While I was making my mini-meat loaves, roasting away in the oven were tri-color potatoes, red and organic golden beets, and grape tomatoes, all tossed in olive oil, salt and pepper.
An organic golden beet
All these colorful veggies went into my two bento boxes that went to school with me the next day and were meant to atone for the bacon on my meatloaf.
One of my biggest challenges is to pack enough food for the whole day because I am on campus for at least 45 hours a week (not including commute time!) while working part time on the weekends. And because I live in NYC where I rely on public transportation more often than I do cars, I have to carry all of my day’s necessities with me all day long; I can’t just go home to grab something or leave stuff in the car, though I do occasionally drive to campus. On an especially busy school day, my backpack easily weighs about 20 pounds without my food, which has to be carried in an insulated tote. Imagine walking three miles a day with that load on your back! I do have a large rolling backpack for this sort of thing but it doesn’t work out so well on snowy and icy days.

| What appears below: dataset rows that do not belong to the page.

(* ===== verification/KVLmdb.v ===== *)
(** The LMDB driver: pkg/kvdrivers/lmdb.go.

    The two databases of the environment are the data of the namespace and
    the metadata.  Deleting a missing key is an error of the library that the
    driver passes over. *)

From stdpp Require Import prelude list numbers gmap.
From Stdlib Require Import ZArith Lia.
From S2P Require Import Prelude Bytes KeyCodec KVKeys KVStore.

Section lmdb.
Context {T : Type} `{LmdbTxn T}.

Record LmdbEmbed := mkLmdb { ld_data : T; ld_meta : T }.

(** Errors of the library as the driver returns them. *)
Definition lib (e : lmdb_error) : kv_error :=
  match e with NotFound => ErrLib (-30798) | LmdbErr e => ErrLib e end.

(** [env.Update] on the data of the namespace. *)
Definition Update {A} (io : TxIO) (db : LmdbEmbed) (a0 : A) (fn : T -> outcome (T * A * option kv_error))
  : outcome (LmdbEmbed * A * option kv_error) :=
  match tx_begin io with
  | Some e => Ret (db, a0, Some (ErrLib e))
  | None =>
      '(txn, a, err) ← fn (ld_data db);
      match err with
      | Some e => Ret (db, a, Some e)
      | None =>
          match tx_commit io with
          | Some e => Ret (db, a, Some (ErrLib e))
          | None => Ret (mkLmdb txn (ld_meta db), a, None)
          end
      end
  end.

Definition Update_ (io : TxIO) (db : LmdbEmbed) (fn : T -> outcome (T * option kv_error))
  : outcome (LmdbEmbed * option kv_error) :=
  '(db, _, e) ← Update io db tt (fun t => '(t, e) ← fn t; Ret (t, tt, e)); Ret (db, e).

Definition View {A} (io : TxIO) (db : LmdbEmbed) (fn : T -> outcome (result kv_error A))
  : outcome (result kv_error A) :=
  match tx_begin io with
  | Some e => Ret (Err (ErrLib e))
  | None => fn (ld_data db)
  end.

Definition Put (t : T) (k v : bytes) : outcome (T * option kv_error) :=
  let '(t, e) := l_Put t k v in Ret (t, lib <$> e).

(** [if err := txn.Del(...); err != nil && !lmdb.IsNotFound(err) { return err }] *)
Definition Del (t : T) (k : bytes) : outcome (T * option kv_error) :=
  let '(t, e) := l_Del t k in
  Ret (t, match e with Some e => if IsNotFound e then None else Some (lib e) | None => None end).

(** A read whose missing key is [ErrKeyNotFound]. *)
Definition or_key_not_found {A} (r : result lmdb_error A) : result kv_error A :=
  match r with
  | Ok a => Ok a
  | Err e => if IsNotFound e then Err ErrKeyNotFound else Err (lib e)
  end.

Definition SetKV (io : TxIO) (db : LmdbEmbed) (key value : bytes) : outcome (LmdbEmbed * option kv_error) :=
  Update_ io db (fun txn => Put txn (KeyKV key) value).

Definition BatchSetKV (io : TxIO) (db : LmdbEmbed) (keys values : list bytes) : outcome (LmdbEmbed * option kv_error) :=
  if (blen keys =? 0) || (blen values =? 0) || negb (blen keys =? blen values)
  then Ret (db, Some ErrInvalidArguments)
  else Update_ io db (for_each (fun '(key, value) txn => Put txn (KeyKV key) value) (zip keys values)).

Definition delete_chunks (key : bytes) (chunkCount : Z) : T -> outcome (T * option kv_error) :=
  for_each (fun i txn => Del txn (KeyBlobChunk key i)) (seqZ 1 chunkCount).

Definition put_chunks (key : bytes) (chunks : list bytes) : T -> outcome (T * option kv_error) :=
  for_each (fun '(i, chunk) txn => Put txn (KeyBlobChunk key i) chunk) (zip (seqZ 1 (blen chunks)) chunks).

(** An error of the read is passed over, as is an empty value. *)
Definition drop_old_chunks (key : bytes) (txn : T) : outcome (T * option kv_error) :=
  match l_Get txn (KeyBlobChunk key 0) with
  | Ok ((flag :: _) as storedValue) =>
      if bool_decide (flag = chunkedValue) then
        if blen storedValue <? 9 then Ret (txn, Some ErrInvalidChunkMetadata) else
        oldChunkCount ← get_u32 storedValue 1;
        delete_chunks key oldChunkCount txn
      else Ret (txn, None)
  | _ => Ret (txn, None)
  end.

Definition SetLobChunks (io : TxIO) (db : LmdbEmbed) (key : bytes) (chunks : list bytes) (checksum : Z)
  : outcome (LmdbEmbed * option kv_error) :=
  if blen chunks =? 0 then Ret (db, Some ErrEmptyChunks) else
  Update_ io db (fun txn =>
    '(txn, e) ← drop_old_chunks key txn;
    match e with
    | Some e => Ret (txn, Some e)
    | None =>
        '(txn, e) ← put_chunks key chunks txn;
        match e with
        | Some e => Ret (txn, Some e)
        | None => Put txn (KeyBlobChunk key 0) (chunk_metadata (blen chunks) checksum)
        end
    end).

Definition BatchSetCells (io : TxIO) (db : LmdbEmbed) (rowKeys : list bytes) (columnEntriesPerRow : list columns)
  : outcome (LmdbEmbed * option kv_error) :=
  if negb (blen rowKeys =? blen columnEntriesPerRow) then Ret (db, Some ErrInvalidArguments) else
  Update_ io db
    (for_each (fun '(rowKey, columnEntries) txn =>
       for_each (fun '(columnKey, columnValue) txn => Put txn (KeyColumn rowKey columnKey) columnValue)
         columnEntries txn)
      (zip rowKeys columnEntriesPerRow)).

Definition BatchDeleteCells (io : TxIO) (db : LmdbEmbed) (rowKeys : list bytes) (columnEntriesPerRow : list columns)
  : outcome (LmdbEmbed * option kv_error) :=
  if negb (blen rowKeys =? blen columnEntriesPerRow) then Ret (db, Some ErrInvalidArguments) else
  Update_ io db
    (for_each (fun '(rowKey, columnEntries) txn =>
       for_each (fun '(columnKey, _) txn => Del txn (KeyColumn rowKey columnKey)) columnEntries txn)
      (zip rowKeys columnEntriesPerRow)).

(** The inner loop of [BatchDeleteRows]: delete under the cursor and move on.
    It ends with the error of the last [c.Get], or with none when the prefix
    ends first; an error of [c.Del] returns from the function. *)
Variant row_end := RowDone | RowGetError (e : lmdb_error) | RowDelError (e : lmdb_error).

Fixpoint delete_row_loop (fuel : nat) (pKey : bytes) (cur : result lmdb_error (bytes * bytes)) (st : T * Z)
  : outcome (T * Z * row_end) :=
  match fuel with
  | O => NoFuel
  | S fuel =>
      match cur with
      | Err e => Ret (st, RowGetError e)
      | Ok (k, _) =>
          if negb (HasPrefix k pKey) then Ret (st, RowDone) else
          let '(txn, columnsDeleted) := st in
          let '(txn, e) := l_CursorDel txn k in
          match e with
          | Some (LmdbErr e) => Ret (txn, columnsDeleted, RowDelError (LmdbErr e))
          | _ => delete_row_loop fuel pKey (l_Next txn k) (txn, columnsDeleted + 1)
          end
      end
  end.

(** The outer loop: running off the end of the database returns nil from the
    function, also when rows are left. *)
Fixpoint delete_rows_loop (fuel : nat) (rowKeys : list bytes) (st : T * Z) : outcome (T * Z * option kv_error) :=
  match rowKeys with
  | [] => Ret (st, None)
  | rowKey :: rest =>
      let pKey := RowKey rowKey in
      '(st, e) ← delete_row_loop fuel pKey (l_SetRange st.1 pKey) st;
      match e with
      | RowDelError e => Ret (st, Some (lib e))
      | RowGetError e => if IsNotFound e then Ret (st, None) else Ret (st, Some (lib e))
      | RowDone => delete_rows_loop fuel rest st
      end
  end.

Definition BatchDeleteRows (fuel : nat) (io : TxIO) (db : LmdbEmbed) (rowKeys : list bytes)
  : outcome (LmdbEmbed * Z * option kv_error) :=
  if blen rowKeys =? 0 then Ret (db, 0, None) else
  Update io db 0 (fun txn =>
    match l_OpenCursor txn with
    | Some e => Ret (txn, 0, Some (lib e))
    | None => delete_rows_loop fuel rowKeys (txn, 0)
    end).

Definition DeleteKV (io : TxIO) (db : LmdbEmbed) (key : bytes) : outcome (LmdbEmbed * option kv_error) :=
  Update_ io db (fun txn => Del txn (KeyKV key)).

Definition BatchDeleteKV (io : TxIO) (db : LmdbEmbed) (keys : list bytes) : outcome (LmdbEmbed * option kv_error) :=
  if blen keys =? 0 then Ret (db, None) else
  Update_ io db (for_each (fun key txn => Del txn (KeyKV key)) keys).

Definition delete_lob (key : bytes) (txn : T) : outcome (T * option kv_error) :=
  let typedKey := KeyBlobChunk key 0 in
  match l_Get txn typedKey with
  | Err e => if IsNotFound e then Ret (txn, None) else Ret (txn, Some (lib e))
  | Ok storedValue =>
      if blen storedValue <? 9 then Ret (txn, Some ErrInvalidChunkMetadata) else
      chunkCount ← get_u32 storedValue 1;
      '(txn, e) ← delete_chunks key chunkCount txn;
      match e with
      | Some e => Ret (txn, Some e)
      | None => Del txn typedKey
      end
  end.

Definition BatchDeleteLobChunks (io : TxIO) (db : LmdbEmbed) (keys : list bytes) : outcome (LmdbEmbed * option kv_error) :=
  if blen keys =? 0 then Ret (db, None) else
  Update_ io db (for_each delete_lob keys).

Definition GetKV (io : TxIO) (db : LmdbEmbed) (key : bytes) : outcome (result kv_error bytes) :=
  View io db (fun txn => Ret (or_key_not_found (l_Get txn (KeyKV key)))).

Fixpoint read_chunks (txn : T) (key : bytes) (idx : list Z) : outcome (result kv_error (list bytes)) :=
  match idx with
  | [] => Ret (Ok [])
  | i :: rest =>
      match l_Get txn (KeyBlobChunk key i) with
      | Err e => Ret (Err (if IsNotFound e then ErrChunkMissing i else lib e))
      | Ok chunkValue =>
          r ← read_chunks txn key rest;
          Ret (match r with Ok cs => Ok (chunkValue :: cs) | Err e => Err e end)
      end
  end.

Definition GetLOBChunks (io : TxIO) (db : LmdbEmbed) (key : bytes) : outcome (result kv_error (list bytes)) :=
  View io db (fun txn =>
    match or_key_not_found (l_Get txn (KeyBlobChunk key 0)) with
    | Err e => Ret (Err e)
    | Ok storedValue =>
        if blen storedValue <? 9 then Ret (Err ErrInvalidChunkMetadata) else
        chunkCount ← get_u32 storedValue 1;
        read_chunks txn key (seqZ 1 chunkCount)
    end).

Definition GetCell (io : TxIO) (db : LmdbEmbed) (rowKey columnName : bytes) : outcome (result kv_error bytes) :=
  View io db (fun txn => Ret (or_key_not_found (l_Get txn (KeyColumn rowKey columnName)))).

Fixpoint cells_loop (txn : T) (rowKey : bytes) (cols : list bytes) (res : gmap bytes bytes)
  : result kv_error (gmap bytes bytes) :=
  match cols with
  | [] => Ok res
  | column :: rest =>
      match l_Get txn (KeyColumn rowKey column) with
      | Ok gotValue => cells_loop txn rowKey rest (<[column := gotValue]> res)
      | Err e => if IsNotFound e then cells_loop txn rowKey rest res else Err (lib e)
      end
  end.

Definition GetCells (io : TxIO) (db : LmdbEmbed) (rowKey : bytes) (cols : list bytes)
  : outcome (result kv_error (gmap bytes bytes)) :=
  View io db (fun txn => Ret (cells_loop txn rowKey cols ∅)).

(** The loop of [getColumns], from an entry the cursor stands on. *)
Fixpoint columns_loop (fuel : nat) (txn : T) (prefix : bytes) (flt : bytes -> bool)
    (k v : bytes) (entries : gmap bytes bytes) : outcome (result kv_error (gmap bytes bytes)) :=
  match fuel with
  | O => NoFuel
  | S fuel =>
      if negb (HasPrefix k prefix) then Ret (Ok entries) else
      let columnKey := drop (length prefix) k in
      let entries := if flt columnKey then <[columnKey := v]> entries else entries in
      match l_Next txn k with
      | Err e => if IsNotFound e then Ret (Ok entries) else Ret (Err (lib e))
      | Ok (k, v) => columns_loop fuel txn prefix flt k v entries
      end
  end.

Definition getColumns (fuel : nat) (txn : T) (prefix : bytes) (flt : bytes -> bool)
  : outcome (result kv_error (gmap bytes bytes)) :=
  match l_OpenCursor txn with
  | Some e => Ret (Err (lib e))
  | None =>
      match or_key_not_found (l_SetRange txn prefix) with
      | Err e => Ret (Err e)
      | Ok (k, v) =>
          r ← columns_loop fuel txn prefix flt k v ∅;
          Ret (match r with
               | Err e => Err e
               | Ok entries => if bool_decide (entries = ∅) then Err ErrKeyNotFound else Ok entries
               end)
      end
  end.

Definition ScanRowCells (fuel : nat) (io : TxIO) (db : LmdbEmbed) (rowKey : bytes) (flt : option (bytes -> bool))
  : outcome (result kv_error (gmap bytes bytes)) :=
  let flt := match flt with Some f => f | None => fun _ => true end in
  View io db (fun txn => getColumns fuel txn (RowKey rowKey) flt).

Definition StoreMetadata (io : TxIO) (db : LmdbEmbed) (key value : bytes) : outcome (LmdbEmbed * option kv_error) :=
  match tx_begin io with
  | Some e => Ret (db, Some (ErrLib e))
  | None =>
      '(txn, err) ← Put (ld_meta db) key value;
      match err with
      | Some e => Ret (db, Some e)
      | None =>
          match tx_commit io with
          | Some e => Ret (db, Some (ErrLib e))
          | None => Ret (mkLmdb (ld_data db) txn, None)
          end
      end
  end.

Definition RetrieveMetadata (io : TxIO) (db : LmdbEmbed) (key : bytes) : outcome (result kv_error bytes) :=
  match tx_begin io with
  | Some e => Ret (Err (ErrLib e))
  | None => Ret (or_key_not_found (l_Get (ld_meta db) key))
  end.
End lmdb.

Arguments LmdbEmbed : clear implicits.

These are two-tiered bento boxes; the pink and yellow set holds 500 ml while the red and black one holds 600 ml, totaling about 1100 calories and leaving me an additional 700 calories to spend on breakfast, a snack, and maybe an occasional Starbucks beverage.
The roasted potatoes next to tomatoes nestled in a festive cupcake liner & sprinkled with crumbled feta. I sliced the potatoes for easier eating.
My food for a day: the stainless steel food jar was for my miso soup (in the foil packets in the center).
And it all went in this little insulated bag I got when I was in San Francisco.
I’m hopeful that I’ll be able to maintain this dedication to bento-ing for the whole semester and beyond.
What healthy foods do you pack for lunch?